━━ Dataset extract
(** * JSON to TOON conversion: a verification development for [app.py]

    The conversion core of the application consists of four Python
    functions: [json_to_toon] (the structural encoder), [format_value]
    (the scalar formatter), [validate_toon] (the line-oriented validator)
    and [verify_toon_roundtrip] (the round-trip verifier).  They are
    embedded here as Rocq functions and the properties stated for them
    are proved or refuted. *)

From Stdlib Require Import String Ascii DecimalString.
From Stdlib Require Import List NArith ZArith Bool Lia ListSet.
Import ListNotations.

Set Implicit Arguments.
Set Warnings "-register-all".

(** ** Python strings

    A Python [str] is a sequence of Unicode code points; it is modelled as
    a list of code points so that non-ASCII content is covered. *)

Module PyStr.

Definition codepoint : Type := N.
Definition pystr : Type := list codepoint.

(** ASCII literals. *)
Definition py (s : String.string) : pystr :=
  List.map Ascii.N_of_ascii (String.list_ascii_of_string s).
Arguments py s%_string.

Definition NL : codepoint := 10%N.      (* newline *)
Definition SP : codepoint := 32%N.      (* space *)
Definition DQ : codepoint := 34%N.      (* double quote *)
Definition SQ : codepoint := 39%N.      (* single quote *)
Definition COMMA : codepoint := 44%N.
Definition DASH : codepoint := 45%N.
Definition COLON : codepoint := 58%N.
Definition LBRACK : codepoint := 91%N.
Definition BSLASH : codepoint := 92%N.
Definition RBRACK : codepoint := 93%N.
Definition LBRACE : codepoint := 123%N.
Definition PIPE : codepoint := 124%N.
Definition RBRACE : codepoint := 125%N.

Definition pystr_eq_dec : forall a b : pystr, {a = b} + {a <> b} :=
  list_eq_dec N.eq_dec.

(** [not s] on a string: true iff the string is empty. *)
Definition is_empty {A : Type} (l : list A) : bool :=
  match l with [] => true | _ :: _ => false end.

(** [c in s] for a single character [c]. *)
Definition mem (c : codepoint) (s : pystr) : bool :=
  existsb (N.eqb c) s.

(** [s.startswith(p)]. *)
Fixpoint startswith (p s : pystr) : bool :=
  match p, s with
  | [], _ => true
  | _ :: _, [] => false
  | a :: p', b :: s' => N.eqb a b && startswith p' s'
  end.

(** [s.endswith(p)]. *)
Definition endswith (p s : pystr) : bool :=
  startswith (rev p) (rev s).

(** [p in s] for a substring [p]. *)
Fixpoint contains (p s : pystr) : bool :=
  startswith p s ||
  match s with
  | [] => false
  | _ :: s' => contains p s'
  end.

(** Unicode white space as CPython's [str.isspace], [str.strip] and the
    [\s] class of [re] on [str] patterns see it. *)
Definition is_space (c : codepoint) : bool :=
  ((9 <=? c) && (c <=? 13) || (28 <=? c) && (c <=? 32) ||
   (c =? 133) || (c =? 160) || (c =? 5760) ||
   (8192 <=? c) && (c <=? 8202) ||
   (c =? 8232) || (c =? 8233) || (c =? 8239) || (c =? 8287) ||
   (c =? 12288))%N.

(** Drop the leading characters that satisfy [f]. *)
Fixpoint dropwhile (f : codepoint -> bool) (s : pystr) : pystr :=
  match s with
  | [] => []
  | c :: s' => if f c then dropwhile f s' else s
  end.

Fixpoint takewhile (f : codepoint -> bool) (s : pystr) : pystr :=
  match s with
  | [] => []
  | c :: s' => if f c then c :: takewhile f s' else []
  end.

(** [s.lstrip()], [s.rstrip()], [s.strip()]. *)
Definition lstrip (s : pystr) : pystr := dropwhile is_space s.
Definition rstrip (s : pystr) : pystr := rev (dropwhile is_space (rev s)).
Definition strip (s : pystr) : pystr := rstrip (lstrip s).

(** [s.strip(chars)]: strip the characters of the set [chars] from both
    ends. *)
Definition strip_chars (chars s : pystr) : pystr :=
  rev (dropwhile (fun c => mem c chars)
         (rev (dropwhile (fun c => mem c chars) s))).

(** [s.split(c)] for a one-character separator: the pieces between the
    occurrences of [c]; always at least one piece. *)
Fixpoint split_char (c : codepoint) (s : pystr) : list pystr :=
  match s with
  | [] => [[]]
  | x :: s' =>
      if N.eqb x c then [] :: split_char c s'
      else match split_char c s' with
           | [] => [[x]]
           | piece :: pieces => (x :: piece) :: pieces
           end
  end.

(** [s.split(c, 1)]: split at the first occurrence of [c] only. *)
Fixpoint split_once (c : codepoint) (s : pystr) : list pystr :=
  match s with
  | [] => [[]]
  | x :: s' =>
      if N.eqb x c then [[]; s']
      else match split_once c s' with
           | piece :: pieces => (x :: piece) :: pieces
           | [] => [[x]]
           end
  end.

(** [s.split(sep)] for a separator of several characters: occurrences are
    found from the left and do not overlap.  [skip] counts the characters
    of a separator just found that are still to be passed over; [cur] is
    the current piece, reversed. *)
Fixpoint split_str_aux (sep s : pystr) (skip : nat) (cur : pystr)
  : list pystr :=
  match s with
  | [] => [rev cur]
  | x :: s' =>
      match skip with
      | S k => split_str_aux sep s' k cur
      | O =>
          if startswith sep s
          then rev cur :: split_str_aux sep s' (length sep - 1) []
          else split_str_aux sep s' 0 (x :: cur)
      end
  end.

Definition split_str (sep s : pystr) : list pystr :=
  split_str_aux sep s 0 [].

(** [sep.join(parts)]. *)
Fixpoint join (sep : pystr) (parts : list pystr) : pystr :=
  match parts with
  | [] => []
  | [p] => p
  | p :: rest => p ++ sep ++ join sep rest
  end.

(** [s[1:]] and [s[1:-1]]. *)
Definition slice_from1 (s : pystr) : pystr := tl s.
Definition slice_1_m1 (s : pystr) : pystr := removelast (tl s).

(** [str(n)] for an [int]. *)
Definition str_int (z : Z) : pystr :=
  py (NilZero.string_of_int (Z.to_int z)).

(** [str(b).lower()] for a [bool]. *)
Definition str_bool_lower (b : bool) : pystr :=
  if b then py "true" else py "false".

End PyStr.
Export PyStr.

(** ** The value model

    The input of the converter is what [json.load] returns: [None], a
    [bool], an [int], a [float], a [str], a [list] or a [dict] with string
    keys.  The five primitive types are those of the tuple
    [(str, int, float, bool, type(None))] that the source tests with
    [isinstance]; they are grouped in [Prim].  A [dict] keeps its
    insertion order; it is an association list, whose keys are pairwise
    distinct in every value that Python can build ([wf_value]).

    A [float] is only ever observed through [str], [repr] and its truth
    value; it is represented by the text [str] gives for it. *)

Inductive Prim : Type :=
  | PNull
  | PBool (b : bool)
  | PInt (z : Z)
  | PFloat (repr : pystr)
  | PStr (s : pystr).

Inductive Value : Type :=
  | VPrim (p : Prim)
  | VList (items : list Value)
  | VDict (entries : list (pystr * Value)).

Definition VNull : Value := VPrim PNull.
Definition VBool (b : bool) : Value := VPrim (PBool b).
Definition VInt (z : Z) : Value := VPrim (PInt z).
Definition VFloat (repr : pystr) : Value := VPrim (PFloat repr).
Definition VStr (s : pystr) : Value := VPrim (PStr s).

(** Key uniqueness, at every level. *)
Fixpoint wf_value (v : Value) : Prop :=
  match v with
  | VPrim _ => True
  | VList items =>
      (fix all (l : list Value) : Prop :=
         match l with
         | [] => True
         | x :: l' => wf_value x /\ all l'
         end) items
  | VDict entries =>
      NoDup (map fst entries) /\
      (fix all (l : list (pystr * Value)) : Prop :=
         match l with
         | [] => True
         | (_, x) :: l' => wf_value x /\ all l'
         end) entries
  end.

(** [isinstance(v, (str, int, float, bool, type(None)))]. *)
Definition is_primitive (v : Value) : bool :=
  match v with VPrim _ => true | _ => false end.

(** [isinstance(v, (dict, list)) and v]: a non-empty collection. *)
Definition is_nonempty_collection (v : Value) : bool :=
  match v with
  | VPrim _ => false
  | VList items => negb (is_empty items)
  | VDict entries => negb (is_empty entries)
  end.

(** The truth value of a Python object, as [if json_data] takes it. *)
Definition truthy (v : Value) : bool :=
  match v with
  | VPrim PNull => false
  | VPrim (PBool b) => b
  | VPrim (PInt z) => negb (Z.eqb z 0)
  | VPrim (PFloat r) =>
      negb (if pystr_eq_dec r (py "0.0") then true
            else if pystr_eq_dec r (py "-0.0") then true else false)
  | VPrim (PStr s) => negb (is_empty s)
  | VList items => negb (is_empty items)
  | VDict entries => negb (is_empty entries)
  end.

(** The values that Python takes for false, listed one by one as the
    language reference does: [None], [False], the zeros of the numeric
    types, and the empty string, list and dictionary.  [truthy] is
    compared with this list. *)
Inductive falsy : Value -> Prop :=
  | FalsyNone : falsy VNull
  | FalsyFalse : falsy (VBool false)
  | FalsyZero : falsy (VInt 0)
  | FalsyFloatZero : falsy (VFloat (py "0.0"))
  | FalsyFloatNegZero : falsy (VFloat (py "-0.0"))
  | FalsyStr : falsy (VStr [])
  | FalsyList : falsy (VList [])
  | FalsyDict : falsy (VDict []).

(** [d.get(k, default)]. *)
Fixpoint dict_get {A : Type} (d : list (pystr * A)) (k : pystr) (default : A)
  : A :=
  match d with
  | [] => default
  | (k', v) :: d' => if pystr_eq_dec k' k then v else dict_get d' k default
  end.

(** ** The standard JSON encoder

    [json.dumps] of the Python standard library with its default
    arguments ([ensure_ascii=True], separators [", "] and [": "]).  A
    string is put between double quotes; the quote, the backslash and the
    five control characters with a short form get a backslash escape,
    every other character outside [' '..'~'] becomes [\uXXXX] (a surrogate
    pair above the basic plane). *)

Definition hex_digit (n : N) : codepoint :=
  (if n <? 10 then 48 + n else 87 + n)%N.

Definition hex4 (n : N) : pystr :=
  [hex_digit ((n / 4096) mod 16); hex_digit ((n / 256) mod 16);
   hex_digit ((n / 16) mod 16); hex_digit (n mod 16)]%N.

Definition u_escape (n : N) : pystr := BSLASH :: 117%N :: hex4 n.

Definition escape_char (c : codepoint) : pystr :=
  (if c =? DQ then [BSLASH; DQ]
   else if c =? BSLASH then [BSLASH; BSLASH]
   else if c =? 10 then [BSLASH; 110]
   else if c =? 13 then [BSLASH; 114]
   else if c =? 9 then [BSLASH; 116]
   else if c =? 8 then [BSLASH; 98]
   else if c =? 12 then [BSLASH; 102]
   else if (32 <=? c) && (c <=? 126) then [c]
   else if c <? 65536 then u_escape c
   else let v := c - 65536 in
        u_escape (N.lor 55296 (N.land (N.shiftr v 10) 1023)) ++
        u_escape (N.lor 56320 (N.land v 1023)))%N.

Definition json_dumps_str (s : pystr) : pystr :=
  DQ :: flat_map escape_char s ++ [DQ].

(** [float.__repr__] as the JSON encoder writes it. *)
Definition json_float (r : pystr) : pystr :=
  if pystr_eq_dec r (py "nan") then py "NaN"
  else if pystr_eq_dec r (py "inf") then py "Infinity"
  else if pystr_eq_dec r (py "-inf") then py "-Infinity"
  else r.

Fixpoint json_dumps (v : Value) : pystr :=
  match v with
  | VPrim PNull => py "null"
  | VPrim (PBool b) => str_bool_lower b
  | VPrim (PInt z) => str_int z
  | VPrim (PFloat r) => json_float r
  | VPrim (PStr s) => json_dumps_str s
  | VList items =>
      py "[" ++ join (py ", ") (map json_dumps items) ++ py "]"
  | VDict entries =>
      py "{" ++
      join (py ", ")
        (map (fun kv => json_dumps_str (fst kv) ++ py ": " ++
                        json_dumps (snd kv)) entries) ++
      py "}"
  end.

(** ** The scalar formatter: [format_value] *)

(** [any(char in value for char in [...])]: the eight characters that
    force quoting. *)
Definition special_chars : list codepoint :=
  [NL; DQ; COLON; PIPE; LBRACK; RBRACK; LBRACE; RBRACE].

Definition needs_quoting (s : pystr) : bool :=
  existsb (fun char => mem char s) special_chars.

Definition format_value (value : Value) : pystr :=
  match value with
  | VPrim PNull => py "null"
  | VPrim (PBool b) => str_bool_lower b
  | VPrim (PStr s) => if needs_quoting s then json_dumps value else s
  | VPrim (PInt z) => str_int z
  | VPrim (PFloat r) => r
  | _ => json_dumps value
  end.

(** ** The structural encoder: [json_to_toon] *)

(** The tabular test
    [all(isinstance(item, dict) and len(item) > 0 and
         all(isinstance(v, (str, int, float, bool, type(None)))
             for v in item.values()) for item in value)].
    On success the model keeps what the test has established: every item
    is a [dict] (a row) whose values are primitives. *)

Definition Row : Type := list (pystr * Prim).

Fixpoint all_some {A B : Type} (f : A -> option B) (l : list A)
  : option (list B) :=
  match l with
  | [] => Some []
  | x :: l' =>
      match f x with
      | None => None
      | Some y =>
          match all_some f l' with
          | None => None
          | Some ys => Some (y :: ys)
          end
      end
  end.

Definition as_prim_entry (kv : pystr * Value) : option (pystr * Prim) :=
  match snd kv with
  | VPrim p => Some (fst kv, p)
  | _ => None
  end.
━━━━
* _Exercise directions_
The answer must hold exactly the lines of the entries above, from the first line through the line that contains "(the scalar formatter), [validate_toon]", and no others.

* _Result for this exercise_
(** * JSON to TOON conversion: a verification development for [app.py]

    The conversion core of the application consists of four Python
    functions: [json_to_toon] (the structural encoder), [format_value]
    (the scalar formatter), [validate_toon] (the line-oriented validator)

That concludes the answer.